**Required action**
For this exercise, write out each entry below exactly as it reads.

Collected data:
Start of Block
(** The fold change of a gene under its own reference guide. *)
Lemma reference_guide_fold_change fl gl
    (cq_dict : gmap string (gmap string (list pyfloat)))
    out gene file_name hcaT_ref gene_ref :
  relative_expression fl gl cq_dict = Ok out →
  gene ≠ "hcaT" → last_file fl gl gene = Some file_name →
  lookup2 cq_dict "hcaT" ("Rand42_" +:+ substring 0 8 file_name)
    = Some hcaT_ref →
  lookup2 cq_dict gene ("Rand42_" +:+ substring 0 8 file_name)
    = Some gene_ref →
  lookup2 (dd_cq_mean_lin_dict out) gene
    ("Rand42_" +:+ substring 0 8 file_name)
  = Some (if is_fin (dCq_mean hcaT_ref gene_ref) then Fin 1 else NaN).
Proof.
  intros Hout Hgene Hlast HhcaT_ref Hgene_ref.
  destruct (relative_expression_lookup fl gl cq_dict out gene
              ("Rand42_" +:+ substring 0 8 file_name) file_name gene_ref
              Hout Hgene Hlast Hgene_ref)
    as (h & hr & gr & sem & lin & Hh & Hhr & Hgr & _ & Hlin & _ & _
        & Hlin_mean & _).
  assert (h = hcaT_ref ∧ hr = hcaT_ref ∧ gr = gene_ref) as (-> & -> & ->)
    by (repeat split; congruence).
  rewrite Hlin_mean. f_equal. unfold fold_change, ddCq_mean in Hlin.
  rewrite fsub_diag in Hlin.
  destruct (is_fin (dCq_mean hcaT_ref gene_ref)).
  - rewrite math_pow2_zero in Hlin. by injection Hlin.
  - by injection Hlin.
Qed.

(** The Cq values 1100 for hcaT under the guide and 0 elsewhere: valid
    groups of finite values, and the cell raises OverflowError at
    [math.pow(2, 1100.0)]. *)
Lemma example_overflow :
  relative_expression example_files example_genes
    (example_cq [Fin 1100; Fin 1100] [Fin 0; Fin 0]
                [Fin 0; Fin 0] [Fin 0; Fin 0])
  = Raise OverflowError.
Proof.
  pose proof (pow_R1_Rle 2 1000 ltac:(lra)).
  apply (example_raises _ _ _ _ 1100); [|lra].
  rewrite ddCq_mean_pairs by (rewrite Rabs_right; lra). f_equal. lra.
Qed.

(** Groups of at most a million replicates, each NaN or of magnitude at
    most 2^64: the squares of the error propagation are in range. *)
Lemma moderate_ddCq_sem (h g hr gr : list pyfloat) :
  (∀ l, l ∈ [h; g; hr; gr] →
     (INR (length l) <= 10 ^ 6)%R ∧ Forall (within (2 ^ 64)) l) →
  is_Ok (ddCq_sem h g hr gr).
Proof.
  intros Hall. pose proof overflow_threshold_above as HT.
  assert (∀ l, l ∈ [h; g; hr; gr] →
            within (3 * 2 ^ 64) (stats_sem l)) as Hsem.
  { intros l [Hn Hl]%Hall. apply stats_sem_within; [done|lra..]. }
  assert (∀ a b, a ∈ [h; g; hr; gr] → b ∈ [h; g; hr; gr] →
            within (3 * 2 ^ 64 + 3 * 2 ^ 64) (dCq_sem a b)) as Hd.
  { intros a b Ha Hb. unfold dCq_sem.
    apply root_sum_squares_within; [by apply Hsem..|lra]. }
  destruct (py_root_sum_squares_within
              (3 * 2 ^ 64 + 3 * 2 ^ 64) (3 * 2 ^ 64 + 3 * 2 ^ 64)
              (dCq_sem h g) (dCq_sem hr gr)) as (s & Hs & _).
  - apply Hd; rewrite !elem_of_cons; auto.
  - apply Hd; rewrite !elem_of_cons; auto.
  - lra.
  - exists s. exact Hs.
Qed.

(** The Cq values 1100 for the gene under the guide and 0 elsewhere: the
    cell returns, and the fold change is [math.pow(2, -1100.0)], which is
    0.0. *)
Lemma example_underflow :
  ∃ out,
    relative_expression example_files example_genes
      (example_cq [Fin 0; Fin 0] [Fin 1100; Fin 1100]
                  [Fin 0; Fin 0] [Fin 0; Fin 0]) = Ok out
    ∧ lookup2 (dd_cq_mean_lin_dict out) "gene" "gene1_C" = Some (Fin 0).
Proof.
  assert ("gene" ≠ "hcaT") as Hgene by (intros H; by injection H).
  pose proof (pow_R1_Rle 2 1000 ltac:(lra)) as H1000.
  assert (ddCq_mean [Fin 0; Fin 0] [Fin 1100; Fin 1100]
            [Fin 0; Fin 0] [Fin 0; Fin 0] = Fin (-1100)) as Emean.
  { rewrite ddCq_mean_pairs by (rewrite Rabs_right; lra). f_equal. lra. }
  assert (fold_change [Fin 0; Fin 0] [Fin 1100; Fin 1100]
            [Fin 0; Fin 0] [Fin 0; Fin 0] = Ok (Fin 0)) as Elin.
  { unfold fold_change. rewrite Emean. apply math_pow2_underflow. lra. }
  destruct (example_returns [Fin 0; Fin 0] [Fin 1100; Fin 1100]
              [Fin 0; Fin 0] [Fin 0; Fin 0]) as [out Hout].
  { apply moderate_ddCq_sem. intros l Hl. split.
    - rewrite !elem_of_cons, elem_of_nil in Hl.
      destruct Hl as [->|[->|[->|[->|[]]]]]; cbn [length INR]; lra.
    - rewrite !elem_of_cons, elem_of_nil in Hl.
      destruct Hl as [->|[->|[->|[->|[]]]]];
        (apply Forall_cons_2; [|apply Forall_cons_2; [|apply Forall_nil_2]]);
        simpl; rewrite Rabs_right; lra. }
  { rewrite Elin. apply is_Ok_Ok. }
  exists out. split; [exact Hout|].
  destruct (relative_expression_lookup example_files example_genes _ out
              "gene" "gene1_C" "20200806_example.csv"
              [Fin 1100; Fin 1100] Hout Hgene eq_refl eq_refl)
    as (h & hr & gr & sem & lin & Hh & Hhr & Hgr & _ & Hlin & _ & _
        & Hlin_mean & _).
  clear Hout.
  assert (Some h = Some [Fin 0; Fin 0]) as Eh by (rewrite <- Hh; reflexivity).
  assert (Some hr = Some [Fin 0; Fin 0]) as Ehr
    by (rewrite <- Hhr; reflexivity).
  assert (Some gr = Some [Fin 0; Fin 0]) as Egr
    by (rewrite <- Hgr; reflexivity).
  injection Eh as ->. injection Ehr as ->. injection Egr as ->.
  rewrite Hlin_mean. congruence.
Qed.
End of Block
**Answer box**
(** The fold change of a gene under its own reference guide. *)
Lemma reference_guide_fold_change fl gl
    (cq_dict : gmap string (gmap string (list pyfloat)))
    out gene file_name hcaT_ref gene_ref :
  relative_expression fl gl cq_dict = Ok out →
  gene ≠ "hcaT" → last_file fl gl gene = Some file_name →
  lookup2 cq_dict "hcaT" ("Rand42_" +:+ substring 0 8 file_name)
    = Some hcaT_ref →
  lookup2 cq_dict gene ("Rand42_" +:+ substring 0 8 file_name)
    = Some gene_ref →
  lookup2 (dd_cq_mean_lin_dict out) gene
    ("Rand42_" +:+ substring 0 8 file_name)
  = Some (if is_fin (dCq_mean hcaT_ref gene_ref) then Fin 1 else NaN).
Proof.
  intros Hout Hgene Hlast HhcaT_ref Hgene_ref.
  destruct (relative_expression_lookup fl gl cq_dict out gene
              ("Rand42_" +:+ substring 0 8 file_name) file_name gene_ref
              Hout Hgene Hlast Hgene_ref)
    as (h & hr & gr & sem & lin & Hh & Hhr & Hgr & _ & Hlin & _ & _
        & Hlin_mean & _).
  assert (h = hcaT_ref ∧ hr = hcaT_ref ∧ gr = gene_ref) as (-> & -> & ->)
    by (repeat split; congruence).
  rewrite Hlin_mean. f_equal. unfold fold_change, ddCq_mean in Hlin.
  rewrite fsub_diag in Hlin.
  destruct (is_fin (dCq_mean hcaT_ref gene_ref)).
  - rewrite math_pow2_zero in Hlin. by injection Hlin.
  - by injection Hlin.
Qed.

(** The Cq values 1100 for hcaT under the guide and 0 elsewhere: valid
    groups of finite values, and the cell raises OverflowError at
    [math.pow(2, 1100.0)]. *)
Lemma example_overflow :
  relative_expression example_files example_genes
    (example_cq [Fin 1100; Fin 1100] [Fin 0; Fin 0]
                [Fin 0; Fin 0] [Fin 0; Fin 0])
  = Raise OverflowError.
Proof.
  pose proof (pow_R1_Rle 2 1000 ltac:(lra)).
  apply (example_raises _ _ _ _ 1100); [|lra].
  rewrite ddCq_mean_pairs by (rewrite Rabs_right; lra). f_equal. lra.
Qed.

(** Groups of at most a million replicates, each NaN or of magnitude at
    most 2^64: the squares of the error propagation are in range. *)
Lemma moderate_ddCq_sem (h g hr gr : list pyfloat) :
  (∀ l, l ∈ [h; g; hr; gr] →
     (INR (length l) <= 10 ^ 6)%R ∧ Forall (within (2 ^ 64)) l) →
  is_Ok (ddCq_sem h g hr gr).
Proof.
  intros Hall. pose proof overflow_threshold_above as HT.
  assert (∀ l, l ∈ [h; g; hr; gr] →
            within (3 * 2 ^ 64) (stats_sem l)) as Hsem.
  { intros l [Hn Hl]%Hall. apply stats_sem_within; [done|lra..]. }
  assert (∀ a b, a ∈ [h; g; hr; gr] → b ∈ [h; g; hr; gr] →
            within (3 * 2 ^ 64 + 3 * 2 ^ 64) (dCq_sem a b)) as Hd.
  { intros a b Ha Hb. unfold dCq_sem.
    apply root_sum_squares_within; [by apply Hsem..|lra]. }
  destruct (py_root_sum_squares_within
              (3 * 2 ^ 64 + 3 * 2 ^ 64) (3 * 2 ^ 64 + 3 * 2 ^ 64)
              (dCq_sem h g) (dCq_sem hr gr)) as (s & Hs & _).
  - apply Hd; rewrite !elem_of_cons; auto.
  - apply Hd; rewrite !elem_of_cons; auto.
  - lra.
  - exists s. exact Hs.
Qed.

(** The Cq values 1100 for the gene under the guide and 0 elsewhere: the
    cell returns, and the fold change is [math.pow(2, -1100.0)], which is
    0.0. *)
Lemma example_underflow :
  ∃ out,
    relative_expression example_files example_genes
      (example_cq [Fin 0; Fin 0] [Fin 1100; Fin 1100]
                  [Fin 0; Fin 0] [Fin 0; Fin 0]) = Ok out
    ∧ lookup2 (dd_cq_mean_lin_dict out) "gene" "gene1_C" = Some (Fin 0).
Proof.
  assert ("gene" ≠ "hcaT") as Hgene by (intros H; by injection H).
  pose proof (pow_R1_Rle 2 1000 ltac:(lra)) as H1000.
  assert (ddCq_mean [Fin 0; Fin 0] [Fin 1100; Fin 1100]
            [Fin 0; Fin 0] [Fin 0; Fin 0] = Fin (-1100)) as Emean.
  { rewrite ddCq_mean_pairs by (rewrite Rabs_right; lra). f_equal. lra. }
  assert (fold_change [Fin 0; Fin 0] [Fin 1100; Fin 1100]
            [Fin 0; Fin 0] [Fin 0; Fin 0] = Ok (Fin 0)) as Elin.
  { unfold fold_change. rewrite Emean. apply math_pow2_underflow. lra. }
  destruct (example_returns [Fin 0; Fin 0] [Fin 1100; Fin 1100]
              [Fin 0; Fin 0] [Fin 0; Fin 0]) as [out Hout].
  { apply moderate_ddCq_sem. intros l Hl. split.
    - rewrite !elem_of_cons, elem_of_nil in Hl.
      destruct Hl as [->|[->|[->|[->|[]]]]]; cbn [length INR]; lra.
    - rewrite !elem_of_cons, elem_of_nil in Hl.
      destruct Hl as [->|[->|[->|[->|[]]]]];
        (apply Forall_cons_2; [|apply Forall_cons_2; [|apply Forall_nil_2]]);
        simpl; rewrite Rabs_right; lra. }
  { rewrite Elin. apply is_Ok_Ok. }
  exists out. split; [exact Hout|].
  destruct (relative_expression_lookup example_files example_genes _ out
              "gene" "gene1_C" "20200806_example.csv"
              [Fin 1100; Fin 1100] Hout Hgene eq_refl eq_refl)
    as (h & hr & gr & sem & lin & Hh & Hhr & Hgr & _ & Hlin & _ & _
        & Hlin_mean & _).
  clear Hout.
  assert (Some h = Some [Fin 0; Fin 0]) as Eh by (rewrite <- Hh; reflexivity).
  assert (Some hr = Some [Fin 0; Fin 0]) as Ehr
    by (rewrite <- Hhr; reflexivity).
  assert (Some gr = Some [Fin 0; Fin 0]) as Egr
    by (rewrite <- Hgr; reflexivity).
  injection Eh as ->. injection Ehr as ->. injection Egr as ->.
  rewrite Hlin_mean. congruence.
Qed.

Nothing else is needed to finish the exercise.